Suit seeks severance pay from carmaker

6/10/2006

A lawsuit alleges that Ford Motor Co. has failed to make $100,000 incentive payments to unionized workers in Ohio who agreed to leave and sever ties with the carmaker.

In response to the complaint, which was originally filed in state court in Sandusky by a former Ford worker who lives in that city, the nation's No. 2 auto manufacturer this week asked a U.S. district judge in Toledo to transfer the case there.

The carmaker, which is being represented by the Columbus firm Baker Hostetler, argued in the motion that the dispute involves a collective bargaining matter that can only be heard in federal court.

Company lawyers also claimed that Wilbert Farris, the former Ford employee who brought the suit in early May in Erie County Common Pleas Court, was paid May 30.

But that will not end the case if other workers are still waiting to be paid, said Dennis Murray Jr., whose Sandusky plaintiffs' firm, Murray & Murray, brought the action. The lawsuit claimed Ford may have failed to pay "several hundred" workers in Ohio. It seeks class-action status.

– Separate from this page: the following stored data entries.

Fixpoint unrecorded_loop (cost_tracker : CostTracker)
    (transaction_cost_results : list (result TransactionError TransactionCost)) (num_included : Z)
    : Z * CostTracker :=
  match transaction_cost_results with
  | Ok tx_cost :: results =>
      unrecorded_loop (CostTracker.remove cost_tracker tx_cost) results (num_included + 1)
  | Err _ :: results => unrecorded_loop cost_tracker results num_included
  | [] => (num_included, cost_tracker)
  end.

Definition remove_unrecorded_transaction_costs (cost_tracker : CostTracker)
    (transaction_cost_results : list (result TransactionError TransactionCost)) : CostTracker :=
  let (num_included, cost_tracker) := unrecorded_loop cost_tracker transaction_cost_results 0 in
  CostTracker.sub_transactions_in_flight cost_tracker num_included.

Definition remove_or_update_costs (cost_tracker : CostTracker)
    (transaction_cost_results : list (result TransactionError TransactionCost))
    (transaction_committed_status : option (list CommitTransactionDetails)) : CostTracker :=
  match transaction_committed_status with
  | Some status =>
      remove_or_update_recorded_transaction_costs cost_tracker transaction_cost_results status
  | None => remove_unrecorded_transaction_costs cost_tracker transaction_cost_results
  end.

End QosService.
End QosService.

Ford spokesman Kathleen Vokes said "a majority" of participants have received payments under the severance program, which was designed to improve the carmaker's financial performance through work-force reductions. She was unable to immediately say how many have been paid.

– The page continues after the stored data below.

(** ** The cost of a transaction from its bytes *)

(** The data of the instructions is part of the encoding. *)
Lemma data_len_le t :
  zsum (fun x => zlen (ix_data x.2)) (with_programs t) <= zlen (encode t).
Proof.
  assert (forall l, zsum (fun ix => zlen (ix_data ix)) l <= zlen (enc_instructions l)) as H.
  { intros l. unfold enc_instructions. rewrite zlen_app. pose proof (zlen_nonneg (compact_u16 (zlen l))).
    cut (zsum (fun ix => zlen (ix_data ix)) l <= zlen (concat (map enc_instruction l))); [lia|]. clear.
    induction l as [|ix l IH]; [done|]. cbn [map concat]. rewrite zsum_cons, zlen_app.
    unfold enc_instruction at 1. rewrite zlen_cons, !zlen_app.
    pose proof (zlen_nonneg (compact_u16 (zlen (ix_account_indexes ix)))).
    pose proof (zlen_nonneg (ix_account_indexes ix)).
    pose proof (zlen_nonneg (compact_u16 (zlen (ix_data ix)))). lia. }
  assert (zsum (fun x => zlen (ix_data x.2)) (with_programs t)
    = zsum (fun ix => zlen (ix_data ix)) (t_instructions t)) as ->.
  { unfold with_programs. induction (t_instructions t) as [|ix l IH]; [done|]. cbn [fmap list_fmap].
    rewrite !zsum_cons. cbn [snd]. by rewrite <- IH. }
  specialize (H (t_instructions t)). unfold encode. rewrite !zlen_app.
  pose proof (zlen_nonneg (enc_array (t_signatures t))). pose proof (zlen_nonneg (enc_header (t_header t))).
  pose proof (zlen_nonneg (enc_array (t_account_keys t))). pose proof (zlen_nonneg (t_recent_blockhash t)).
  pose proof (zlen_nonneg (match h_version (t_header t) with Legacy => [] | V0 => enc_lookups (t_lookups t) end)).
  lia.
Qed.

Lemma data_lens_small t :
  zlen (encode t) <= U16_MAX -> Forall (fun x => zlen (ix_data x.2) <= U16_MAX) (with_programs t).
Proof.
  intros Hu. pose proof (data_len_le t) as H. apply Forall_lookup. intros i x Hx.
  etrans; [|etrans; [exact H|exact Hu]].
  eapply (zsum_lookup_le (fun x => zlen (ix_data x.2))); [|exact Hx].
  apply Forall_true. intros y. apply zlen_nonneg.
Qed.

Section WireCost.
Context {env : CostEnv} {laws : CostLaws env}.

(** The units and the price of the loaded data that a transaction asks for;
    nothing when its requests are refused later. *)
Definition reference_execution (t : Transaction) : Z * Z :=
  match reference_limits (with_programs t) with
  | Ok limits =>
      (compute_unit_limit limits, calculate_memory_usage_cost (loaded_accounts_bytes limits) DEFAULT_HEAP_COST)
  | Err _ => (0, 0)
  end.

Definition reference_signature_cost (t : Transaction) : Z :=
  SIGNATURE_COST * h_num_required_signatures (t_header t)
  + SECP256K1_VERIFY_COST * precompile_signatures secp256k1_id (with_programs t)
  + (if ed25519_precompile_verify_strict then ED25519_VERIFY_STRICT_COST else ED25519_VERIFY_COST)
    * precompile_signatures ed25519_id (with_programs t)
  + (if enable_secp256r1_precompile then SECP256R1_VERIFY_COST else 0)
    * precompile_signatures secp256r1_id (with_programs t).

Definition requested_write_locks (t : Transaction) : Z :=
  zlen (t_account_keys t) - h_num_readonly_signed (t_header t) - h_num_readonly_unsigned (t_header t)
  + total_writable (t_lookups t).

Definition reference_cost (t : Transaction) : Z :=
  reference_signature_cost t + WRITE_LOCK_UNITS * requested_write_locks t
  + zsum (fun x => zlen (ix_data x.2)) (with_programs t) / 4
  + (reference_execution t).1 + (reference_execution t).2.

Lemma reference_execution_range t :
  0 <= (reference_execution t).1 <= 1400000 /\ 0 <= (reference_execution t).2 <= U32_MAX.
Proof.
  unfold reference_execution. destruct (reference_limits (with_programs t)) as [lim|e] eqn:E; [|cbn; lia].
  apply reference_limits_range in E as (_ & ? & _ & ?). cbn [fst snd]. split; [done|].
  apply memory_cost_range. lia.
Qed.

"Before Ford can issue payments, it must verify that employees are eligible for the program and then verify that all outstanding debts to the company, or any other legal obligations, such as garnishments, have been paid," she added.

The lawsuit filed by Mr. Farris stated that he was still waiting to be paid two months after accepting the company's offer March 6.

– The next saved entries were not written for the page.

Lemma consumer_refines_steps_witness :
  exists costs, @leader_run test_leader sample_keys_env test_reserved true 2 100
    (mkState test_leader_start [] [] [] [])
    (mkState test_leader_1 [] (take 2 test_txs) (take 2 test_txs)
       (settled (env := @leader_cost test_leader) costs (status_of (test_output_of test_leader_start).1.2) ++ [])) .
Proof.
  destruct (@consumer_refines_steps test_leader sample_keys_env test_admission_laws sample_keys_laws
    test_reserved 500000 900000 600000 true 2 100 test_leader_start (mkState test_leader_start [] [] [] [])
    (fun _ => 0) (fun _ => 450) test_txs [Ok tt; Ok tt; Ok tt]) as [_ H].
  - apply elem_of_singleton. reflexivity.
  - lia.
  - reflexivity.
  - exact test_roomy.
  - exact test_leader_starting.
  - apply leader_end.
  - exact test_txs_receivable.
  - reflexivity.
  - exact test_txs_small.
  - destruct (H 20%nat _ _ _ _ (test_round_parts test_leader_start test_start_done)
      (test_reports_ok test_leader_start [] [] test_start_reports)) as (costs & k & t & E & R).
    exists costs. destruct test_reported as [E1 _]. cbn [block log charged] in R. rewrite E1 in R.
    exact R.
Defined.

He and other workers were assured when they signed up that they would be quickly paid. But the "vast majority" were still waiting by early May. The lawsuit accuses Ford of breach of contract and making false representations.

Mr. Farris was employed at a Visteon plant in Sandusky for seven years. The plant, which was formerly part of Ford, was returned to the carmaker last year as part of an agreement between the Visteon, Ford, and the United Auto Workers to address company financial problems, according to the lawsuit.